Lemma drop_ring_ok cap q h t ch ct s : ring_ok cap q h t ch ct s -> ppc s = PIdle -> cpc s = CIdle ->
  drop_ring (ring s) = Some <$> q.
Proof.
  intros Hok Hp Hc. assert (Hok' := Hok). destruct Hok' as [Hcap _ (H1 & H2 & H3) Hh _ _ _ _ _ _].
  unfold capacity_of in Hcap. unfold drop_ring. rewrite Hh, <-(Z.add_0_r h).
  apply (drop_loop_ok cap q h t ch ct s (length (slots (ring s))) Hok Hp Hc ltac:(lia) 0); lia.
Qed.
End ring.

Arguments Ring : clear implicits.
Arguments State : clear implicits.
Arguments event : clear implicits.

(** C33: The ring is a bounded FIFO queue.  Whatever way the two threads
    interleave, the results their calls return are those of an atomic queue of
    the rounded-up capacity: [push] refuses only when it holds that many items,
    [pop] finds it empty only when it is, items come out in the order they went
    in.  A slot is never read before it was written nor overwritten before it
    was read, across any number of wrap-arounds of the 64-bit indices, and
    dropping the ring releases exactly the items left in it. *)
Theorem ring_refines_queue {T : Type} (capacity : Z) (es : list (event T)) (s : State T) :
  0 <= capacity <= 9223372036854775808 -> steps (channel capacity) es s ->
  exists cap q, capacity <= cap /\ capacity_of (ring s) = cap /\ spec_run cap es q /\
    pushed es = popped es ++ q /\ len (ring s) = Z.of_nat (length q) /\
    is_empty (ring s) = bool_decide (q = []) /\
    (cpc s = CRead -> exists x, slot (ring s) (head (ring s)) = Some (Some x)) /\
    (forall x, ppc s = PWrite x -> slot (ring s) (tail (ring s)) = Some None) /\
    (ppc s = PIdle -> cpc s = CIdle -> drop_ring (ring s) = Some <$> q).
Proof.
  intros Hc Hs. destruct (channel_ok (T := T) capacity Hc) as (cap & Hle & Hok).
  destruct (steps_ok _ _ _ _ _ _ _ _ Hs Hok) as (q & h & t & ch & ct & Hrun & Hok').
  destruct (ring_safe _ _ _ _ _ _ _ Hok') as (H1 & H2 & H3 & H4). exists cap, q.
  split_and!; try done; [apply Hok'|by apply (spec_fifo cap)|by apply (drop_ring_ok cap q h t ch ct)].
Qed.

Lemma steps_cons {T : Type} (s s1 s2 : State T) e es : step s e s1 -> steps s1 es s2 -> steps s (e :: es) s2.
Proof.
  intros H Hs. induction Hs as [s1|s1 s2 s3 es e' Hs IH Hstep].
  - apply (steps_snoc s s s1 [] e); [constructor|done].
  - rewrite app_comm_cons. by eapply steps_snoc; [apply IH|].
Qed.

(** A push and a pop, and a pop on the empty queue. *)
Definition example_events : list (event Z) :=
  [Silent; Silent; Pushed 7; Silent; Silent; Silent; Popped 7; Silent; Empty].

Lemma example_trace : exists s, steps (channel 2) example_events s.
Proof.
  eexists. unfold example_events.
  eapply steps_cons; [left; apply (push_call _ _ _ _ 7)|].
  eapply steps_cons; [left; apply push_write|].
  eapply steps_cons; [left; apply push_publish|].
  eapply steps_cons; [right; apply pop_call|].
  eapply steps_cons; [right; apply pop_reload; vm_compute; discriminate|].
  eapply steps_cons; [right; apply (pop_read _ _ _ _ 7); vm_compute; reflexivity|].
  eapply steps_cons; [right; apply pop_publish|].
  eapply steps_cons; [right; apply pop_call|].
  eapply steps_cons; [right; apply pop_empty; vm_compute; reflexivity|].
  constructor.
Qed.

Lemma ring_refines_queue_witness : exists cap q, 2 <= cap /\ spec_run cap example_events q /\ [7] = [7] ++ q.
Proof.
  destruct example_trace as [s Hs].
  destruct (ring_refines_queue 2 example_events s) as (cap & q & Hc & _ & Hr & Hq & _); [lia|exact Hs|].
  exists cap, q. split; [exact Hc|]. split; [exact Hr|exact Hq].
Defined.
(** Candles are what their definition says.  Feed any tape of prints, over
    any instruments and in any time order, to an aggregator of capacity [c].
    It never panics, and asking for the candles of an instrument and a named
    interval returns the most recent [limit] of the last [c] candles of the
    maximal runs of that instrument's prints sharing a bucket: opened at the
    bucket with the first price, closed at the last, with the highest, the
    lowest, the (64-bit) volume and the number of prints of the run. *)
Theorem candles_exact (c : Z) (tape : list (InstrumentId * print)) (i : InstrumentId) (name : string)
    (idx : nat) (iv : Interval) (limit : nat) :
  0 <= c -> Forall (fun e => print_ok e.2) tape -> interval_by_name name = Some (idx, iv) ->
  exists a gs, ofold feed (new c) tape = Ret a /\ runs iv (prints_of i tape) gs /\
    candles a i name limit = Ret (last_n limit (retained c gs)).
Proof.
  intros Hc Htape Hname.
  assert (Hrun : exists a, ofold feed (new c) tape = Ret a /\ cap a = c /\ holds_tape a tape).
  { induction tape as [|e tape IH] using rev_ind.
    - exists (new c). split_and!; [done | done |]. intros j. cbn [series new]. by rewrite lookup_empty.
    - apply Forall_app in Htape as [Ht He]. apply Forall_cons_1 in He as [He _].
      destruct (IH Ht) as (a & Ha & Hca & Hh). rewrite ofold_app, Ha. cbn [obind].
      destruct (feed_holds a tape e ltac:(lia) He Hh) as (a' & Hf & Hca' & Hh').
      exists a'. cbn [ofold]. rewrite Hf. split_and!; [done | congruence | done]. }
  destruct Hrun as (a & Ha & Hca & Hh). exists a. unfold candles. rewrite Hname. specialize (Hh i).
  destruct (series a !! i) as [s |].
  - destruct Hh as [_ Hh]. assert (Hiv : INTERVALS.*2 !! idx = Some iv).
    { unfold interval_by_name in Hname. destruct (list_find _ _) as [[k [nm v]] |] eqn:E; [|done].
      injection Hname as <- <-. apply list_find_Some in E as [E _]. by rewrite list_lookup_fmap, E. }
    destruct (Forall2_lookup_l _ _ _ _ _ Hh Hiv) as (dq & Hdq & gs & Hgs & ->). exists gs.
    rewrite Hdq. cbn [expect obind]. rewrite Hca. by split_and!.
  - exists []. rewrite Hh. split_and!; [done | constructor |]. unfold retained, last_n. cbn [fmap list_fmap]. by rewrite !drop_nil.
Qed.
(** [DurableRaftLog::open] on a file with these contents: the file it leaves and
    the state. *)
Definition open (contents : bytes) : io_result (bytes * Recovered) :=
  let file := if (length contents <? 8)%nat then STORAGE_HEADER else contents in
  if negb (bool_decide (take 8 file = STORAGE_HEADER)) then Err "raft state header/version mismatch"
  else
    let? r := read_records (length file) (drop 8 file) 8 nothing_recovered in
    let '(st, keep) := r in
    let st :=
      match snapshot st with
      | Some s => mkRecovered (retain_after (s_index s) (entries st)) (hard_state st) (snapshot st)
      | None => st
      end in
    if durable_last st <? commit (hard_state st) then Err "raft commit index is ahead of the durable log"
    else Ok (take keep file, st).

(** ** Writing *)
Record DurableRaftLog := mkDurable {
  file : bytes;
  synced : nat          (* how much of it a completed sync covers *)
}.

Fixpoint write_records (f : bytes) (recs : list (Z * bytes)) : io_result bytes :=
  match recs with
  | [] => Ok f
  | (kind, payload) :: recs => let? f := write_record f kind payload in write_records f recs
  end.

Definition entry_record (e : Entry) : Z * bytes := (ENTRY_RECORD, write_to_bytes e).
Definition hard_record (h : HardState) : Z * bytes := (HARD_STATE_RECORD, write_to_bytes h).
Definition snapshot_record (s : RaftSnapshot) : Z * bytes := (SNAPSHOT_RECORD, write_to_bytes s).

(** The records of [persist], in the order they are written. *)
Definition persist_records (es : list Entry) (hs : option HardState) : list (Z * bytes) :=
  (entry_record <$> es) ++ match hs with Some h => [hard_record h] | None => [] end.

Definition persist (d : DurableRaftLog) (es : list Entry) (hs : option HardState) : io_result DurableRaftLog :=
  let? f := write_records (file d) (persist_records es hs) in
  Ok (mkDurable f (if bool_decide (is_Some hs) || negb (bool_decide (es = [])) then length f else synced d)).
(** Compaction at a committed index folds the prefix into a snapshot and keeps
    the rest: the log of the member, in memory and on disk, is the one it had
    without that prefix, and its hard state is the one in memory. *)
Theorem compaction_keeps_log {M Msg : Type} `{!MemStorage M, !MemStorageLaws M}
    `{!Message Entry, !Message HardState, !Message RaftSnapshot}
    `{!MessageLaws Entry, !MessageLaws HardState, !MessageLaws RaftSnapshot}
    (n : RaftNode M Msg) (d : DurableRaftLog) (st : Recovered) (i applied : Z) (app_data : bytes)
    (Hd : durable n = Some d) (Hlife : life d st) (Hm : mirrors n st) (Happ : served_index n = snapshot_index (snapshot st))
    (Hi : snapshot_index (snapshot st) < Z.min i applied <= durable_last st)
    (Hh : commit (hard_state st) <= commit (mem_hard_state (mem n)) <= durable_last st)
    (Hfs : forall s : RaftSnapshot, s_index s = Z.min i applied -> s_data s = app_data -> fits s)
    (Hfh : fits (mem_hard_state (mem n))) (Hfe : Forall fits (entries st)) :
  let j := Z.min i applied in
  exists n' d' s, compact_node n applied (durable_last st) i app_data = (n', Ok true) /\ durable n' = Some d' /\
    s_index s = j /\ s_data s = app_data /\
    let op := Compact s (retain_after j (entries st)) (mem_hard_state (mem n)) in
    op_ok st op /\ monotone st op /\ life d' (after st op) /\ mirrors n' (after st op) /\ served_index n' = j.
Proof.
  cbv zeta. set (j := Z.min i applied) in *. pose proof (life_holds d st Hlife) as Hholds.
  pose proof Hholds as (_ & _ & _ & _ & _ & (H0 & Hct & Hu & Hcm)). pose proof Hm as ((k & pre & Ep & _ & Hc & _) & Hl & Hsi).
  assert (He : exists e, e ∈ entries st /\ index e = j).
  { unfold durable_last in Hi. destruct (last (entries st)) as [z|] eqn:Ez; [|lia]. pose proof (contiguous_last _ _ _ Hct Ez).
    destruct (entries st !! Z.to_nat (j - snapshot_index (snapshot st) - 1)) as [e|] eqn:Ee.
    - exists e. split; [by apply (list_elem_of_lookup_2 _ _ _ Ee)|]. pose proof (contiguous_lookup _ _ _ _ Hct Ee). lia.
    - apply lookup_ge_None in Ee. lia. }
  destruct He as (e & He & Hej). assert (Hev : e ∈ entries (view (mem n))) by (rewrite Ep; apply elem_of_app; by right).
  set (s := mkRaftSnap j (term e) (mem_conf_state (mem n)) app_data). set (h := mem_hard_state (mem n)) in *.
  set (tail := retain_after j (entries st)).
  destruct (compacted_log (view (mem n)) st j e s h Hm (conj H0 Hct) He Hej eq_refl) as (Hcut & Hct' & Hlast & Hsame).
  fold tail in Hcut, Hct', Hlast, Hsame.
  destruct (view_compact (mem n) k e Hc Hev) as (m & Em & Eme & Emh & Ems). rewrite Hej in Em, Eme. rewrite Hcut in Eme.
  specialize (Hsame (view m) Eme ltac:(rewrite Ems; lia)).
  assert (Hop : op_ok st (Compact s tail h)).
  { split; [|split; [by apply Hfs | split; [done|]]].
    - apply log_ok_intro; [split; [cbn; lia | done] | cbn [after]; rewrite Hlast; lia | cbn [after]; rewrite Hlast; cbn; lia].
    - apply Forall_forall. intros x Hx. apply list_elem_of_filter in Hx as [_ Hx]. by apply (proj1 (Forall_forall _ _) Hfe). }
  destruct (run_holds d st _ Hholds Hop) as (d' & Ed & _). pose proof (life_op d st _ d' Hlife Hop Ed) as Hlife'.
  cbn [run_op] in Ed.
  assert (Htail : (if j <? durable_last st then mem_entries m (j + 1) (durable_last st + 1) else Some []) = Some tail).
  { destruct Hsame as (_ & Hlm & _). rewrite Hlast in Hlm. destruct tail as [|x tail'] eqn:Et.
    - cbn in Hlast. rewrite <- Hlast. by rewrite Z.ltb_irrefl.
    - destruct Hct' as [Hx Hct']. assert (Hxm : x ∈ entries (view m)) by (rewrite Eme; right; by left).
      assert (Hcm' : contiguous j (entries (view m))) by (rewrite Eme; by split_and!).
      assert (j < durable_last st).
      { rewrite <- Hlm. unfold durable_last. rewrite Eme, last_cons_cons. destruct (last (x :: tail')) as [z|] eqn:Ez; [|by apply last_None in Ez].
        pose proof (contiguous_ge (j + 1) (x :: tail') z (conj Hx Hct') (last_Some_elem_of _ _ Ez)). lia. }
      rewrite (proj2 (Z.ltb_lt _ _)) by done. rewrite <- Hx, <- Hlm, (view_entries m j x Hcm' Hxm), Eme. f_equal.
      rewrite filter_cons_False by lia. apply filter_all. intros y Hy.
      pose proof (contiguous_ge (j + 1) (x :: tail') y (conj Hx Hct') Hy). lia. }
  exists (with_durable (with_mem (mkNode (mem n) (Some s) (outbound n) (committed n) (durable n) (installed_snapshot n)) m) d'), d', s.
  split_and!; [|done..|by split; [|apply Hh]|done|exact Hsame|done].
  unfold compact_node. fold j. rewrite Happ. rewrite (proj2 (Z.leb_gt j _)), (proj2 (Z.eqb_neq j 0)) by lia. cbn [orb].
  rewrite <- Hej at 1. rewrite (view_term (mem n) k e Hc Hev). fold s. cbn [mem]. rewrite Em. cbn [with_mem durable]. rewrite Hd, Htail.
  rewrite view_hard, Emh, <- view_hard. fold h. by rewrite Ed.
Qed.
Definition kafka_payload_for (r : OutboxRecord) (target_order_id : OrderId) : bytes :=
  let payload := splice 0 EXECUTION_EVENT_MAGIC (zeros EXECUTION_EVENT_LEN) in
  let payload := splice 4 (le_bytes 4 2) payload in
  let payload := splice 8 (le_bytes 4 (raft_group r)) payload in
  let payload := splice 16 (le_bytes 8 (raft_index r)) payload in
  let payload := splice 24 (le_bytes 4 (ordinal r)) payload in
  let payload := splice 32 (le_bytes 8 target_order_id) payload in
  splice 40 (report_frame r) payload.

(** [target_order_ids()[0]] *)
Definition first_target (r : OutboxRecord) : outcome OrderId :=
  let! ids := target_order_ids r in expect (head ids) "index out of bounds".

Definition kafka_payload (r : OutboxRecord) : outcome bytes :=
  let! t := first_target r in Ret (kafka_payload_for r t).

(** [to_be_bytes] of the target. *)
Definition kafka_key (r : OutboxRecord) : outcome bytes :=
  let! t := first_target r in Ret (rev (le_bytes 8 t)).

End OutboxRecord.

(** ** Records on disk *)
Definition record_image (r : OutboxRecord) : bytes :=
  let bs := splice 0 (le_bytes 4 (raft_group r)) (zeros OUTBOX_RECORD_LEN) in
  let bs := splice 4 (le_bytes 8 (raft_index r)) bs in
  let bs := splice 12 (le_bytes 4 (ordinal r)) bs in
  let bs := splice 16 (report_frame r) bs in
  splice 72 (le_bytes 8 (fnv1a (take 72 bs))) bs.

(** One record, or the end: too few bytes or a wrong checksum. *)
Definition read_record (rest : bytes) : option (OutboxRecord * bytes) :=
  if (length rest <? OUTBOX_RECORD_LEN)%nat then None
  else
    let bs := take OUTBOX_RECORD_LEN rest in
    if negb (fnv1a (take 72 bs) =? u64_at 72 bs) then None
    else Some (mkOut (u32_at 0 bs) (u64_at 4 bs) (u32_at 12 bs) (slice 16 REPORT_LEN bs),
               drop OUTBOX_RECORD_LEN rest).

**YOUR OBJECTIVE**
Using only the listing above, restate exactly the lines from the line containing "match snapshot st with" through the line containing "Entry, !Message HardState, !Message", both included.

**SOLUTION FOR THIS PROBLEM**
      match snapshot st with
      | Some s => mkRecovered (retain_after (s_index s) (entries st)) (hard_state st) (snapshot st)
      | None => st
      end in
    if durable_last st <? commit (hard_state st) then Err "raft commit index is ahead of the durable log"
    else Ok (take keep file, st).

(** ** Writing *)
Record DurableRaftLog := mkDurable {
  file : bytes;
  synced : nat          (* how much of it a completed sync covers *)
}.

Fixpoint write_records (f : bytes) (recs : list (Z * bytes)) : io_result bytes :=
  match recs with
  | [] => Ok f
  | (kind, payload) :: recs => let? f := write_record f kind payload in write_records f recs
  end.

Definition entry_record (e : Entry) : Z * bytes := (ENTRY_RECORD, write_to_bytes e).
Definition hard_record (h : HardState) : Z * bytes := (HARD_STATE_RECORD, write_to_bytes h).
Definition snapshot_record (s : RaftSnapshot) : Z * bytes := (SNAPSHOT_RECORD, write_to_bytes s).

(** The records of [persist], in the order they are written. *)
Definition persist_records (es : list Entry) (hs : option HardState) : list (Z * bytes) :=
  (entry_record <$> es) ++ match hs with Some h => [hard_record h] | None => [] end.

Definition persist (d : DurableRaftLog) (es : list Entry) (hs : option HardState) : io_result DurableRaftLog :=
  let? f := write_records (file d) (persist_records es hs) in
  Ok (mkDurable f (if bool_decide (is_Some hs) || negb (bool_decide (es = [])) then length f else synced d)).
(** Compaction at a committed index folds the prefix into a snapshot and keeps
    the rest: the log of the member, in memory and on disk, is the one it had
    without that prefix, and its hard state is the one in memory. *)
Theorem compaction_keeps_log {M Msg : Type} `{!MemStorage M, !MemStorageLaws M}
    `{!Message Entry, !Message HardState, !Message RaftSnapshot}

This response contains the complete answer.